→ Try it
The answer must be every line of the records below that holds the word "vals".

....................

(** [main]; between the loading and the producer's part it runs
    [benchmarkQueue] on the events, which always comes back
    ([bench_queue_complete]). *)
Definition bench_main (environ : gmap string string) (read_file : string -> option string)
    (argv : list string) (n : nat) (load_clock : nat -> nat -> Z)
    (fuel : nat) (ticks start_ : Z) (clock now : nat -> Z) (polls : list poll_result)
    : option (outcome (list MarketEvent * (Z * Z * KafkaEventProducer K) *
                       (nat * Z * KafkaEventConsumer K))) :=
  match loadFixtureRepeated read_file n load_clock (fixture_path argv) 20 [] with
  | None => None
  | Some (Throw x) => Some (Throw x)
  | Some (Ok events) =>
      let brokers_ := getEnvOr environ "KAFKA_BOOTSTRAP_SERVERS" "localhost:9092" in
      let topic_ := getEnvOr environ "KAFKA_TOPIC" "market-events" in
      match benchmarkKafkaProducer events brokers_ topic_ with
      | Throw x => Some (Throw x)
      | Ok produced =>
          match benchmarkKafkaConsumer fuel ticks start_ (length events) clock now polls
                  brokers_ topic_ with
          | None => None
          | Some (Throw x) => Some (Throw x)
          | Some (Ok consumed) => Some (Ok (events, produced, consumed))
          end
      end
  end.
End Code.

(** ** The hand-over *)
Section Queue.
Context `{QueueLaws Queue MarketEvent}.
Implicit Types (b : queue_bench Queue).

Definition left_to_push (p : pusher) : list MarketEvent :=
  match p with PushingEvents todo => todo | _ => [] end.
Definition shut (p : pusher) : bool :=
  match p with AtJoin | Finished => true | _ => false end.

Definition bench_moves : relation (queue_bench Queue) := bench_step.

Record bench_inv (events : list MarketEvent) b : Prop := {
  bi_conserved : events = taken b ++ items (view (bench_queue b)) ++ left_to_push (pusher_at b);
  bi_closed : closed (view (bench_queue b)) = shut (pusher_at b);
  bi_bound : queue_bound (bench_queue b) = 1024;
  bi_size : length (items (view (bench_queue b))) <= 1024;
  bi_over : taking b = false ->
    shut (pusher_at b) = true /\ items (view (bench_queue b)) = [];
  bi_joined : pusher_at b = Finished -> taking b = false
}.

Definition bench_weight b : nat :=
  match pusher_at b with
  | PushingEvents todo => 3 + 2 * length todo
  | AtShutdown => 2 | AtJoin => 1 | Finished => 0
  end + length (items (view (bench_queue b))) + (if taking b then 1 else 0).

Lemma bench_inv_new events : bench_inv events (benchmarkQueue events).
Proof.
  split; cbn; try done; rewrite ?view_new; cbn; try done; [apply bound_new|lia].
Qed.

Lemma bench_inv_step events b b' :
  bench_inv events b -> bench_step b b' -> bench_inv events b' /\ bench_weight b' < bench_weight b.
Proof.
  intros [Hc Hcl Hb Hs Hov Hj] Hst. unfold bench_weight.
  destruct Hst as [q e todo t es ok q' Hp|q t es|q t es|q es|q at_ es r q' Hp]; cbn in *.
  - destruct (push_open 1024 e q ok q' Hb Hcl Hp) as (-> & Hi & Hcl' & Hb' & Hs'). split.
    + split; cbn; try done; [by rewrite Hi, <-app_assoc|].
      intros Ht. destruct (Hov Ht). done.
    + rewrite Hi, length_app. cbn. lia.
  - split; [|lia]. by split.
  - destruct (shutdown_result q) as (Hcl' & Hi & Hb'). split; [|rewrite Hi; lia].
    split; cbn; rewrite ?Hi; try done; [congruence|]. intros Ht. by destruct (Hov Ht).
  - split; [|lia]. by split.
  - destruct (pop_result 1024 q r q' Hb Hp) as (Hcl' & Hb' & Hr). destruct r as [e|]; cbn.
    + rewrite Hr in *. cbn in *. split; [|lia].
      split; cbn; try done; [by rewrite <-app_assoc|congruence|lia].
    + destruct Hr as (Hr1 & Hr2 & Hr3). split; [|rewrite Hr2, Hr3; lia].
      split; cbn; try done; rewrite ?Hr3, <-?Hr2; try done; [congruence|].
      intros _. split; congruence.
Qed.

Lemma bench_rest events b :
  bench_inv events b -> nf bench_moves b -> pusher_at b = Finished /\ taking b = false.
Proof.
  intros [Hc Hcl Hb Hs Hov Hj] Hnf. destruct b as [q at_ t es]. cbn in *.
  assert (Hstep : forall b', bench_step (QueueBench q at_ t es) b' -> False)
    by (intros b' Hst; apply Hnf; by exists b').
  destruct t.
  - exfalso. destruct (try_pop q) as [[r q']|] eqn:Hp.
    + eapply Hstep. by constructor.
    + apply pop_blocks in Hp as [Hopen Hi]. rewrite Hcl in Hopen.
      destruct at_ as [[|e todo]| | |]; try done; try (eapply Hstep; by constructor).
      destruct (try_push e q) as [[ok q']|] eqn:Hpush;
        [eapply Hstep, bench_push, Hpush|].
      apply push_blocks in Hpush as [_ Hlen]. rewrite Hi, Hb in Hlen. cbn in Hlen. lia.
  - split; [|done]. destruct (Hov eq_refl) as [Hsh _].
    destruct at_; try done. exfalso. eapply Hstep. constructor.
Qed.
End Queue.

(** ** Properties *)

(** The queue benchmark.  Whatever the interleaving of the two threads, the
    hand-over takes finitely many steps; at every moment the queue holds at
    most 1024 events and no event is lost, doubled or reordered; and where
    nothing moves any more both threads are over and the consumer has taken
    exactly the events given. *)
Theorem bench_queue_complete `{QueueLaws Queue MarketEvent} (events : list MarketEvent) :
  sn (bench_moves (Queue := Queue)) (benchmarkQueue events) /\
  forall b, rtc bench_moves (benchmarkQueue events) b ->
    (exists rest, events = taken b ++ rest) /\ queue_size (bench_queue b) <= 1024 /\
    (nf bench_moves b -> pusher_at b = Finished /\ taking b = false /\ taken b = events).
Proof.
  split.
  - apply (measure_sn _ (bench_inv events) bench_weight); [apply bench_inv_new|].
    intros b b'. apply bench_inv_step.
  - intros b Hr. assert (Hi : bench_inv events b).
    { revert Hr. apply rtc_invariant; [apply bench_inv_new|]. intros b1 b2 H1' Hs.
      by apply (bench_inv_step events b1 b2). }
    pose proof Hi as [Hc Hcl Hb Hs Hov Hj]. split; [eauto|]. split; [by rewrite size_view|].
    intros Hnf. destruct (bench_rest events b Hi Hnf) as [Hp Ht]. split; [done|]. split; [done|].
    destruct (Hov Ht) as [_ Hq]. rewrite Hq, Hp in Hc. cbn in Hc. by rewrite app_nil_r in Hc.
Qed.

Lemma length_repeated {A} (l : list A) n : length (concat (replicate n l)) = n * length l.
Proof. induction n as [|n IH]; [done|]. cbn. by rewrite length_app, IH. Qed.

Section Load.
Context `{JsonLaws}.

Lemma stamp_untimed es : forall clock, untimed <$> stamp clock es = untimed <$> es.
Proof. induction es as [|e es IH]; intros clock; [done|]. cbn. f_equal. apply IH. Qed.

Lemma load_spec read_file path text n :
  read_file path = Some text ->
  Forall (fun l => is_fatal l = false) (getlines newline text) ->
  length (replayed_events (getlines newline text)) < n ->
  forall repeats clock events, exists loaded,
    loadFixtureRepeated read_file n clock path repeats events = Some (Ok (events ++ loaded)) /\
    untimed <$> loaded =
      concat (replicate repeats (untimed <$> replayed_events (getlines newline text))).
Proof.
  intros Hfile Hf Hn. induction repeats as [|repeats IH]; intros clock events.
  - exists []. by rewrite app_nil_r.
  - cbn [loadFixtureRepeated]. unfold ReplaySource.start, ifstream_open. cbn. rewrite Hfile. cbn.
    destruct (drain_spec n (clock 0) (set_in {| filebuf := Some text; failbit := false |}
      (ReplaySource_new path)) default_event text) as (s' & Hd & _); try done.
    rewrite Hd. destruct (IH (fun r => clock (S r))
      (events ++ stamp (clock 0) (replayed_events (getlines newline text)))) as (loaded & -> & Hl).
    eexists. rewrite <-app_assoc. split; [reflexivity|].
    rewrite fmap_app, stamp_untimed, Hl. done.
Qed.
End Load.

(** The benchmark's sample.  The events loaded are those of the fixture,
    in order, over and over, [repeats] times, up to the receipt times stamped
    on them, if the fixture holds no number that overflows a double; and a
    fixture that cannot be opened ends the benchmark with [runtime_error]. *)
Theorem load_fixture `{JsonLaws} read_file n clock path repeats :
  match read_file path with
  | None => 0 < repeats -> exists what,
      loadFixtureRepeated read_file n clock path repeats [] = Some (Throw (RuntimeError what))
  | Some text =>
      Forall (fun l => is_fatal l = false) (getlines newline text) ->
      length (replayed_events (getlines newline text)) < n ->
      exists events, loadFixtureRepeated read_file n clock path repeats [] = Some (Ok events) /\
        untimed <$> events =
          concat (replicate repeats (untimed <$> replayed_events (getlines newline text))) /\
        length events = repeats * length (replayed_events (getlines newline text))
  end.
Proof.
  destruct (read_file path) as [text|] eqn:Hfile.
  - intros Hf Hn. destruct (load_spec read_file path text n Hfile Hf Hn repeats clock [])
      as (events & Hl & Hu). exists events. split; [done|]. split; [done|].
    apply (f_equal length) in Hu. by rewrite length_fmap, length_repeated, length_fmap in Hu.
  - destruct repeats as [|repeats]; [lia|]. intros _. cbn.
    unfold ReplaySource.start, ifstream_open. cbn. rewrite Hfile. cbn. by eexists.
Qed.
(* ===== verification/ServiceInvariant.v ===== *)
(** * The ingestion service: its invariant

    Every run of [main] is an execution of its pipeline that keeps to the
    pipeline's protocol, and [main] is where the pipeline's owner is. *)
From S2P Require Import Prelude CxxStrings MarketEvent Json MarketEventJson EventRecorder.
From S2P Require Import BoundedQueue Interfaces IngestionPipeline PipelineInvariant.
From S2P Require Import PipelineProgress PipelineProperties Kafka KafkaProperties PipelineKafka IngestionService.

Section Invariant.
Context `{JsonOps} `{MarketDataSource Src} `{KafkaLaws K} `{QueueLaws Queue MarketEvent}.
Implicit Types (p : IngestionPipeline Src (KafkaEventProducer K) Queue)
  (c : state Src (KafkaEventProducer K) Queue) (m : service Src K Queue)
  (tr : list event_label).

(** [main] waits in its poll loop, or prints a report there. *)
Definition polling {U} (pc : main_pc U) : bool :=
  match pc with
  | PollFlag | PollFinished | Asleep | ReadingStats _ _ | AtRequestStop => true
  | _ => false
  end.

(** [main] has called [requestStop()]. *)
Definition told {U} (pc : main_pc U) : bool :=
  match pc with
  | AtStop | Stopping | ReadingFinal _ | AtReturn | Destroying | Exited _ => true
  | _ => false
  end.

(** [pipeline.stop()] has returned. *)
Definition stop_done {U} (pc : main_pc U) : bool :=
  match pc with ReadingFinal _ | AtReturn | Destroying | Exited _ => true | _ => false end.

(** The numbers the final line is about. *)
Definition final_values p : list Z := (fun f => f p) <$> final_fields.

#[local] Arguments final_values : simpl never.
#[local] Arguments final_fields : simpl never.

(** No more numbers are read than the line has. *)
Definition line_fits {U} (pc : main_pc U) : Prop :=
  match pc with ReadingStats _ vals => length vals <= 8 | _ => True end.

(** Where the pipeline's owner is, for each place of [main]. *)
Definition owned (pc : main_pc (KafkaEventProducer K)) (out : list output) c : Prop :=
  match pc with
  | AtStart => started_ (pipeline c) = false /\ stopped_ (pipeline c) = false /\ owner c = OwnerIdle
  | Starting =>
      started_ (pipeline c) = true /\ stopped_ (pipeline c) = false /\
      (owner c = SpawnIngest \/ owner c = SpawnPublish \/ owner c = OwnerIdle)
  | PollFlag | PollFinished | Asleep | ReadingStats _ _ | AtRequestStop | AtStop =>
      started_ (pipeline c) = true /\ stopped_ (pipeline c) = false /\ owner c = OwnerIdle
  | Stopping => started_ (pipeline c) = true /\ in_stop false c
  | ReadingFinal vals =>
      stopped_ (pipeline c) = true /\ owner c = OwnerIdle /\
      vals = take (length vals) (final_values (pipeline c))
  | AtReturn =>
      stopped_ (pipeline c) = true /\ owner c = OwnerIdle /\
      List.last out (StatsLine []) = FinalLine (final_values (pipeline c))
  | Destroying =>
      stopped_ (pipeline c) = true /\ (owner c = DestructorStop \/ owner c = Destroyed) /\
      List.last out (StatsLine []) = FinalLine (final_values (pipeline c))
  | Exited u =>
      stopped_ (pipeline c) = true /\ owner c = Destroyed /\
      u = KafkaEventProducer_destroy (publisher_ (pipeline c)) /\
      List.last out (StatsLine []) = FinalLine (final_values (pipeline c))
  | Died => True
  end.

(** A stopped pipeline makes one step more, into the end of its destructor. *)
Lemma stopped_still cap tr c l c' :
  inv cap tr c -> stopped_ (pipeline c) = true -> thread_step c l c' ->
  owner c = DestructorStop /\ owner c' = Destroyed /\ pipeline c' = pipeline c.
Proof.
  intros Hinv Hst Hs. destruct (stopped_drained cap tr c Hinv Hst) as [Hi Hw].
  pose proof (inv_phase _ _ _ Hinv) as Hph.
  destruct Hs as [Hs|[Hs|Hs]]; destruct Hs; cbn in *; try done; unfold phase in Hph; cbn in Hph.
  all: try (destruct Hph as [_ Hph]; unfold not_started, half_started, running, joined, draining,
    drained in Hph; cbn in Hph; exfalso; naive_solver congruence).
  unfold begin_stop. by rewrite Hst.
Qed.

(** What a thread can do to what the owner relies on. *)
Lemma thread_owner c l c' :
  thread_step c l c' ->
  started_ (pipeline c') = started_ (pipeline c) /\
  (stopped_ (pipeline c') = stopped_ (pipeline c) \/ exists d, owner c = MarkStopped d) /\
  (owner c' = owner c \/
   match owner c with OwnerIdle | Destroyed => False
   | SpawnIngest => owner c' = SpawnPublish | SpawnPublish => owner c' = OwnerIdle
   | _ => True end).
Proof.
  intros [Hs|[Hs|Hs]]; destruct Hs; cbn; try (by split_and!; auto).
  - destruct b; by split_and!; auto.
  - split; [done|]. split; [right; by eexists|by right].
Qed.

Lemma owned_thread cap tr pc out c l c' :
  inv cap tr c -> owned pc out c -> thread_step c l c' -> alive pc = true -> owned pc out c'.
Proof.
  intros Hinv Ho Hs Hal. destruct (thread_owner c l c' Hs) as (Est & Esp & Eo).
  assert (Hstill : stopped_ (pipeline c) = true -> owner c = DestructorStop /\
    owner c' = Destroyed /\ pipeline c' = pipeline c) by (intros; by eapply stopped_still).
  destruct pc; cbn in *; try done;
    try (destruct Ho as (Hst & Hsp & Ho); rewrite Ho in *; destruct Esp as [Esp|[? ?]]; [|done];
         destruct Eo as [Eo|[]]; by rewrite Est, Esp, Eo).
  - destruct Ho as (Hst & Hsp & Ho). rewrite Est. split; [done|].
    destruct Ho as [Ho|[Ho|Ho]]; rewrite Ho in *; (destruct Esp as [Esp|[? ?]]; [|done]);
      rewrite Esp; (split; [done|]); destruct Eo as [Eo|Eo]; rewrite ?Eo; by auto.
  - destruct Ho as [Hst Ho]. rewrite Est. split; [done|].
    eapply in_stop_step; [exact Ho|by eexists].
  - destruct Ho as (Hst & Ho & _). destruct (Hstill Hst). congruence.
  - destruct Ho as (Hst & Ho & _). destruct (Hstill Hst). congruence.
  - destruct Ho as (Hst & _ & Hout). destruct (Hstill Hst) as (_ & Eo' & ->). auto.
Qed.

Lemma final_requestStop p : final_values (requestStop p) = final_values p.
Proof. unfold requestStop. by destruct (started_ p). Qed.

Lemma started_requestStop p :
  started_ (requestStop p) = started_ p /\ stopped_ (requestStop p) = stopped_ p.
Proof. unfold requestStop. destruct (started_ p) eqn:E; by split. Qed.

Lemma take_snoc {A} (l l0 : list A) x :
  l = take (length l) l0 -> l0 !! length l = Some x ->
  l ++ [x] = take (length (l ++ [x])) l0.
Proof.
  intros Hl Hx. rewrite length_app, Nat.add_1_r. by rewrite (take_S_r _ _ x), <-Hl.
Qed.

(** There is a number still to read, or all are read. *)
Lemma final_next p vals :
  vals = take (length vals) (final_values p) ->
  (exists f : IngestionPipeline Src (KafkaEventProducer K) Queue -> Z,
     final_fields !! length vals = Some f) \/
  length vals = length (final_fields (Src := Src) (K := K) (Queue := Queue)).
Proof.
  intros Hv. destruct (final_fields !! length vals) as [f|] eqn:Hf; [left; by exists f|right].
  apply lookup_ge_None in Hf. apply (f_equal length) in Hv.
  rewrite length_take in Hv. unfold final_values in Hv. rewrite length_fmap in Hv. lia.
Qed.

Lemma owned_main m ls m' :
  owned (main m) (printed m) (pipe m) -> main_step m ls m' ->
  owned (main m') (printed m') (pipe m').
Proof.
  intros Ho Hs. destruct Hs as
    [g t out p i w fs s' Hst|g t out p i w fs s' x Hst|g t out c now Hc|g t out c|g t out c
    |g t out c now|g t out c now vals f Hf|g t out c now vals Hv|g t out p i w o fs
    |g t out p i w fs|g t out c Hc|g t out c vals f Hf|g t out c vals Hv|g t out p i w fs
    |g t out c Hc Hi Hp]; cbn in *; try done.
  - destruct Ho as (_ & ? & _). auto.
  - destruct Ho as (? & ? & _). auto.
  - by destruct g.
  - by destruct (ingestFinished (pipeline c)).
  - by case_bool_decide.
  - destruct Ho as (? & ? & Ho). destruct (started_requestStop p) as [-> ->]. auto.
  - destruct Ho as (Hst & Hsp & _). split; [done|]. left. unfold begin_stop. cbn.
    by rewrite Hst, Hsp.
  - destruct Ho as (Hst & Ho). unfold in_stop in Ho. rewrite Hc in Ho.
    by destruct Ho as [?|[?|[?|[?|[_ ?]]]]].
  - destruct Ho as (? & ? & Hv). split_and!; [done..|].
    apply (take_snoc _ _ _ Hv). unfold final_values. by rewrite list_lookup_fmap, Hf.
  - destruct Ho as (? & ? & Hv'). split_and!; [done..|]. rewrite last_last. f_equal.
    rewrite Hv', take_ge; [done|]. unfold final_values. by rewrite length_fmap, Hv.
  - destruct Ho as (? & ? & Hout). destruct (started_requestStop p) as [_ ->].
    rewrite final_requestStop. auto.
  - destruct Ho as (? & _ & Hout). auto.
Qed.

Lemma line_fits_step m ls m' :
  line_fits (main m) -> service_step m ls m' -> line_fits (main m').
Proof.
  intros Hl Hs. destruct Hs as [| m ls m' Hs|]; [exact Hl| |exact I].
  destruct Hs as [| | |g t out c|g t out c|g t out c now|g t out c now vals f Hf| | | | | | | |];
    try exact I.
  - by destruct g.
  - by destruct (ingestFinished (pipeline c)).
  - cbn. case_bool_decide; cbn; [lia|exact I].
  - apply lookup_lt_Some in Hf. cbn in *. rewrite length_app. cbn. lia.
Qed.

Lemma runs_line_fits m0 tr m : line_fits (main m0) -> runs m0 tr m -> line_fits (main m).
Proof. intros Hl Hr. induction Hr; eauto using line_fits_step. Qed.

(** A run of the service is an execution of the pipeline. *)
Lemma runs_exec s u cap r fs tr m :
  runs (service_begin s u cap r fs) tr m ->
  exec (fresh s u cap r fs) tr (pipe m) /\ owned (main m) (printed m) (pipe m).
Proof.
  intros Hr. induction Hr as [|tr m ls m' _ [He Ho] Hs|tr m _ [He Ho]].
  - split; [constructor|by split_and!].
  - destruct Hs as [pc g t out c l c' Hal Hs|m ls m' Hs|pc g t out c Hal Ha]; cbn in *.
    + split; [by eapply exec_thread|]. eapply owned_thread; [by eapply inv_exec|done..].
    + pose proof (owned_main _ _ _ Ho Hs) as Ho'. split; [|done].
      destruct Hs as
        [g t out p i w fs' s' Hst|g t out p i w fs' s' x Hst| | | | | | |g t out p i w o fs'
        |g t out p i w fs'| | | |g t out p i w fs'|]; cbn in *; rewrite ?app_nil_r; try done;
        (eapply exec_call; [exact He| |]).
      all: try (cbn; destruct (started_ p); exact I).
      * cbn. apply Ho.
      * by constructor.
      * cbn. apply Ho.
      * by constructor.
      * constructor. destruct Ho as (_ & _ & ->). done.
      * constructor.
      * constructor.
    + by rewrite app_nil_r.
  - done.
Qed.
End Invariant.
Arguments final_values : simpl never.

....................

→ Exercise response
  match pc with ReadingStats _ vals => length vals <= 8 | _ => True end.
  | ReadingFinal vals =>
      vals = take (length vals) (final_values (pipeline c))
Lemma final_next p vals :
  vals = take (length vals) (final_values p) ->
     final_fields !! length vals = Some f) \/
  length vals = length (final_fields (Src := Src) (K := K) (Queue := Queue)).
  intros Hv. destruct (final_fields !! length vals) as [f|] eqn:Hf; [left; by exists f|right].
    |g t out c now|g t out c now vals f Hf|g t out c now vals Hv|g t out p i w o fs
    |g t out p i w fs|g t out c Hc|g t out c vals f Hf|g t out c vals Hv|g t out p i w fs
  destruct Hs as [| | |g t out c|g t out c|g t out c now|g t out c now vals f Hf| | | | | | | |];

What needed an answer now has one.